▸ Exercise brief
Repeat the lines below exactly as written, please, from the line with "engine ([None] on" to the line with "(result : option string).", both lines included, and no others.

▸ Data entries
== Segment start ==

(** What the callback of an [at.cmd] does with the line [d] ([None] on
    time-out).  The boolean tells whether it returned itself, that is,
    whether it keeps waiting for a further line. *)
Definition run_cmd_handler (h : cmd_handler) (d : option string) (st : driver)
    : driver * bool :=
  match h with
  | OpenSocketCb sckt host port counter =>
      let code c := JS.eq_lit d ("+QIOPEN: " +:+ JS.of_number sckt +:+ c) in
      if JS.eq_lit d "OK" then (st, true)
      else if code ",0" then (set_sock sckt (Some Ready) st, false)
      else if code ",565" then (set_sock sckt (Some ToBeClosed) st, false)
      else if code ",566" then
        if counter <? 5
        then (fst (setTimeout (RepeatOpenSocket sckt host port (counter + 1)) 3000 st), false)
        else (set_sock sckt (Some ToBeClosed) st, false)
      else if code ",563" then (set_sock sckt (Some Ready) st, false)
      else
        let st := if dbg st then at_cmd AT_QIGETERROR 1000 GetErrorCb st else st in
        (set_sock sckt (Some ToBeClosed) st, false)
  | GetErrorCb => (st, false)
  | CloseSocketCb socket =>
      if JS.eq_lit d "OK" then (set_sock socket None st, false)
      else (set_sock socket (Some ToBeClosed) st, false)
  | CreateCloseCb sckt => (set_sock sckt None st, false)
  | CreateServerCb sckt =>
      if JS.eq_lit d "OK" then (set_sock sckt (Some Ready) st, false)
      else (set_sock sckt None st, false)   (* and throws "CIPSERVER failed" *)
  end.

Definition abortWaitingPrompt (st : driver) : driver :=
  at_unregister ">" (set_busy false st).

Definition abortWaitingModemRsp (st : driver) : driver :=
  at_unregisterLine "ERROR"
    (at_unregisterLine "SEND FAIL"
       (at_unregisterLine "SEND OK" (set_busy false st))).

Definition run_timer (a : timer_action) (st : driver) : driver :=
  match a with
  | RepeatOpenSocket sckt host port counter => openSocket sckt host port counter st
  | DelayedOpenSocket sckt host port => openSocket sckt host port 0 st
  | CloseLater socket => closeSocket socket st
  | AbortWaitingPrompt => abortWaitingPrompt st
  | AbortWaitingModemRsp => abortWaitingModemRsp st
  end.

(** The handler [send] registers for the prompt: it writes the payload. *)
Definition run_urc_handler (h : urc_handler) (st : driver) : driver * string :=
  match h with
  | PromptHandler data idWaitingPrompt =>
      (at_write data (clearTimeout idWaitingPrompt (at_unregister ">" st)), "")
  end.

(** The three handlers [send] registers for the modem's verdict.  In the
    two failure handlers the statement [socks[sckt]=="tobeclosed"] is a
    comparison whose value is dropped: it changes nothing. *)
Definition run_line_handler (h : line_handler) (st : driver) : driver * string :=
  let finish id st :=
    set_busy false
      (clearTimeout id
         (at_unregisterLine "ERROR"
            (at_unregisterLine "SEND FAIL"
               (at_unregisterLine "SEND OK" st)))) in
  match h with
  | SendOkHandler id => (finish id st, "")
  | SendFailHandler sckt id =>
      let st := finish id st in
      let _ := is_ToBeClosed (sock st sckt) in
      (st, "")
  | SendErrorHandler sckt id =>
      let st := finish id st in
      let _ := is_ToBeClosed (sock st sckt) in
      (st, "")
  end.

(** ** The socket interface given to the network layer *)

Inductive recv_result :=
| Data (s : string)   (* a string, possibly empty *)
| CloseIt.            (* -1 *)

(** The first index [i] with [socks[i] === undefined], counting from [i]
    at the head of [l]: the loop [while (socks[sckt]!==undefined) sckt++]. *)
Fixpoint first_unused (l : list (option sock_state)) (i : Z) : Z :=
  match l with
  | [] => i
  | None :: _ => i
  | Some _ :: t => first_unused t (i + 1)
  end.

Module netCallbacks.

(** [host] is [None] when it is [undefined]: a server socket. *)
Definition create (host : option string) (port : Z) (st : driver) : driver * Z :=
  match host with
  | None =>
      let sckt := MAXSOCKETS in
      let st := set_sock sckt (Some Wait) st in
      let st := data_set (key sckt) "" st in
      let st := at_cmd (AT_CIPSERVER port) 10000 (CreateServerCb sckt) st in
      (st, MAXSOCKETS)
  | Some host =>
      let sckt := first_unused (socks st) 0 in
      let '(st, sckt) :=
        if sckt >=? MAXSOCKETS then
          let sckt := sckt - 1 in
          (at_cmd (AT_QICLOSE sckt) 1000 (CreateCloseCb sckt) st, sckt)
        else (st, sckt) in
      let st := set_sock sckt (Some Wait) st in
      let st := data_set (key sckt) "" st in
      let st :=
        if port =? 443
        then fst (setTimeout (DelayedOpenSocket sckt host port) 3000 st)
        else openSocket sckt host port 0 st in
      (st, sckt)
  end.


(** The lowest slot below [MAXSOCKETS] that has data but no state gets
    state [true] and is returned; [-1] when there is none. *)
Fixpoint accept_from (n : nat) (i : Z) (st : driver) : driver * Z :=
  match n with
  | O => (st, -1)
  | S n' =>
      if JS.truthy (sockData st !! key i) && negb (is_defined (sock st i))
      then (set_sock i (Some Ready) st, i)
      else accept_from n' (i + 1) st
  end.

Definition accept (sckt : Z) (st : driver) : driver * Z :=
  accept_from (Z.to_nat MAXSOCKETS) 0 st.

Definition recv (sckt : Z) (maxLen : Z) (st : driver) : driver * recv_result :=
  if at_isBusy st || is_Wait (sock st sckt) then (st, Data "")
  else if JS.truthy (sockData st !! key sckt) then
    let buf := JS.show (sockData st !! key sckt) in
    if JS.len buf >? maxLen then
      (data_set (key sckt) (JS.substr_from buf maxLen) st,
       Data (JS.substr buf 0 maxLen))
    else (data_set (key sckt) "" st, Data buf)
  else if negb (is_defined (sock st sckt)) then (st, CloseIt)
  else if is_ToBeClosed (sock st sckt) then (st, CloseIt)
  else (st, Data "").

Definition send (sckt : Z) (data : string) (st : driver) : driver * Z :=
  if busy st || at_isBusy st || is_Wait (sock st sckt) then (st, 0)
  else if is_ToBeClosed (sock st sckt) then (st, -1)
  else if negb (is_defined (sock st sckt)) then (st, -1)
  else if JS.len data >? 1460 then (st, -1)
  else
    let st := set_busy true st in
    let '(st, idWaitingPrompt) := setTimeout AbortWaitingPrompt 1000 st in
    let st := at_register ">" (PromptHandler data idWaitingPrompt) st in
    let '(st, idWaitingModemRsp) := setTimeout AbortWaitingModemRsp 1000 st in
    let st := at_registerLine "SEND OK" (SendOkHandler idWaitingModemRsp) st in
    let st := at_registerLine "SEND FAIL" (SendFailHandler sckt idWaitingModemRsp) st in
    let st := at_registerLine "ERROR" (SendErrorHandler sckt idWaitingModemRsp) st in
    let st := at_write ("AT+QISEND=" +:+ JS.of_number sckt +:+ "," +:+
                        JS.of_number (JS.len data) +:+ CRLF) st in
    (st, JS.len data).

End netCallbacks.

(** ** Incoming data: [+QIURC: "recv",<id>,<length><CR><LF><data>] *)

(** Both handlers return [None] only when the length field is a numeric
    literal outside [JS.to_number]'s domain. *)
Definition receiveHandler (line : string) (st : driver) : option (driver * string) :=
  let colon := JS.indexOf line CRLF in
  if colon <? 0 then Some (st, line)
  else
    let parms := JS.split "," (JS.substring line 15 colon) in
    let parms0 := JS.show (parms !! 0%nat) in
    parms1 ← JS.bitor_zero (parms !! 1%nat);
    let len := JS.len line - (colon + 2) in
    if len >=? parms1 then
      Some (data_append parms0 (JS.substr line (colon + 2) parms1) st,
            JS.substr_from line (colon + parms1 + 3))
    else
      Some (data_append parms0 (JS.substr line (colon + 2) len) st,
            "+D," +:+ parms0 +:+ "," +:+ JS.of_number (parms1 - len) +:+ ":").

Definition receiveHandler2 (line : string) (st : driver) : option (driver * string) :=
  let colon := JS.indexOf line ":" in
  if colon <? 0 then Some (st, line)
  else
    let parms := JS.split "," (JS.substring line 3 colon) in
    let parms0 := JS.show (parms !! 0%nat) in
    parms1 ← JS.bitor_zero (parms !! 1%nat);
    let len := JS.len line - (colon + 1) in
    if len >=? parms1 then
      Some (data_append parms0 (JS.substr line (colon + 1) parms1) st,
            JS.substr_from line (colon + parms1 + 1))
    else
      Some (data_append parms0 (JS.substr line (colon + 1) len) st,
            "+D," +:+ parms0 +:+ "," +:+ JS.of_number (parms1 - len) +:+ ":").

(** The prefixes under which [exports.connect] registers the two handlers. *)
Definition recv_prefix : string := "+QIURC: " +:+ String DQ ("recv" +:+ String DQ "").
Definition cont_prefix : string := "+D".

(** Modelled from the spec: the AT engine is an external module.  One
    dispatch appends the bytes that arrived to what the previous handler
    returned for re-injection, and hands the result to the handler whose
    registered prefix it starts with. *)
Definition dispatch (pending data : string) (st : driver) : option (driver * string) :=
  let line := pending +:+ data in
  if JS.is_prefix recv_prefix line then receiveHandler line st
  else if JS.is_prefix cont_prefix line then receiveHandler2 line st
  else Some (st, line).

(** The notification announcing [payload] on socket [id]. *)
Definition recv_header (id : Z) (L : Z) : string :=
  recv_prefix +:+ "," +:+ JS.of_number id +:+ "," +:+ JS.of_number L +:+ CRLF.

(** The continuation token for [n] outstanding bytes of socket [id]. *)
Definition cont_token (id : Z) (n : Z) : string :=
  "+D," +:+ JS.of_number id +:+ "," +:+ JS.of_number n +:+ ":".

Definition take_str (n : nat) (s : string) : string := String.substring 0 n s.
Definition drop_str (n : nat) (s : string) : string :=
  String.substring n (String.length s - n) s.

(** ** Command callbacks of the lifecycle and connectivity services

    The callbacks of [init], [connect], [getVersion], [getIP] and the
    geolocation poller do not touch the socket table.  Each is a function
    from the closure's variables and the line [r] handed over by the AT
    engine ([None] on time-out) to the new variables and what the call
    asked for. *)

Inductive action :=
| Cmd (text : string) (timeout : Z)
    (* at.cmd(text, timeout, cb) *)
| CmdAfter (delay : Z) (text : string) (timeout : Z)
    (* setTimeout(function(){at.cmd(text, timeout, cb);}, delay) *)
| Callback (err : option string) (result : option string).
    (* callback(err, result): err is None for null; an absent result is undefined *)

(** The outcome of one call: the closure's variables, the actions in
    program order, and whether the callback returned itself (it then
    receives the next line of the same command). *)
Record outcome (V : Type) := Outcome {
  vars : V;
  actions : list action;
  again : bool
}.
Arguments Outcome {V} _ _ _.
Arguments vars {V} _.
Arguments actions {V} _.
Arguments again {V} _.

Definition cmd (text : string) : string := text +:+ CRLF.

Inductive AtInitSequence :=
| AT_SYNCHRO
| AT_RSP_FORMAT
| AT_ECHO_OFF
| AT_CPIN
| AT_SHOW_SIM_ID
| AT_QUERY_SIGNAL_QUALITY
| AT_PS_ATTACHMENT
| AT_AUTOMATIC_OPERATOR_SELECTION
| AT_LIST_CURRENT_OPERATORS
| AT_CURRENT_OPERATOR
| AT_HW_FLOW_CONTROL.

(** The variables [init]'s callback closes over, and the module variable
    [ccid] it assigns. *)
Record init_vars := InitVars {
  s : AtInitSequence;
  atSync : Z;
  attRetry : Z;
  signal_quality_report : bool;
  ccid : option string
}.

Definition with_s (x : AtInitSequence) (v : init_vars) : init_vars :=
  InitVars x (atSync v) (attRetry v) (signal_quality_report v) (ccid v).
Definition with_atSync (x : Z) (v : init_vars) : init_vars :=
  InitVars (s v) x (attRetry v) (signal_quality_report v) (ccid v).
Definition with_attRetry (x : Z) (v : init_vars) : init_vars :=
  InitVars (s v) (atSync v) x (signal_quality_report v) (ccid v).
Definition with_report (x : bool) (v : init_vars) : init_vars :=
  InitVars (s v) (atSync v) (attRetry v) x (ccid v).
Definition with_ccid (x : option string) (v : init_vars) : init_vars :=
  InitVars (s v) (atSync v) (attRetry v) (signal_quality_report v) x.

(** [r && r.substr(0, n) == p] *)
Definition starts (r : option string) (n : Z) (p : string) : bool :=
  JS.truthy r && String.eqb (JS.substr (JS.show r) 0 n) p.

(** The tail shared by the states that report an unexpected token and,
    separately, a time-out: [else if (r) callback(e + r)] followed by
    [if (r === undefined) callback(t)]. *)
Definition report (r : option string) (e t : string) : list action :=
  (if JS.truthy r then [Callback (Some (e +:+ JS.show r)) None] else []) ++
  (if r is None then [Callback (Some t) None] else []).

== Segment end ==

▸ Your solution
    engine ([None] on time-out) to the new variables and what the call
    asked for. *)

Inductive action :=
| Cmd (text : string) (timeout : Z)
    (* at.cmd(text, timeout, cb) *)
| CmdAfter (delay : Z) (text : string) (timeout : Z)
    (* setTimeout(function(){at.cmd(text, timeout, cb);}, delay) *)
| Callback (err : option string) (result : option string).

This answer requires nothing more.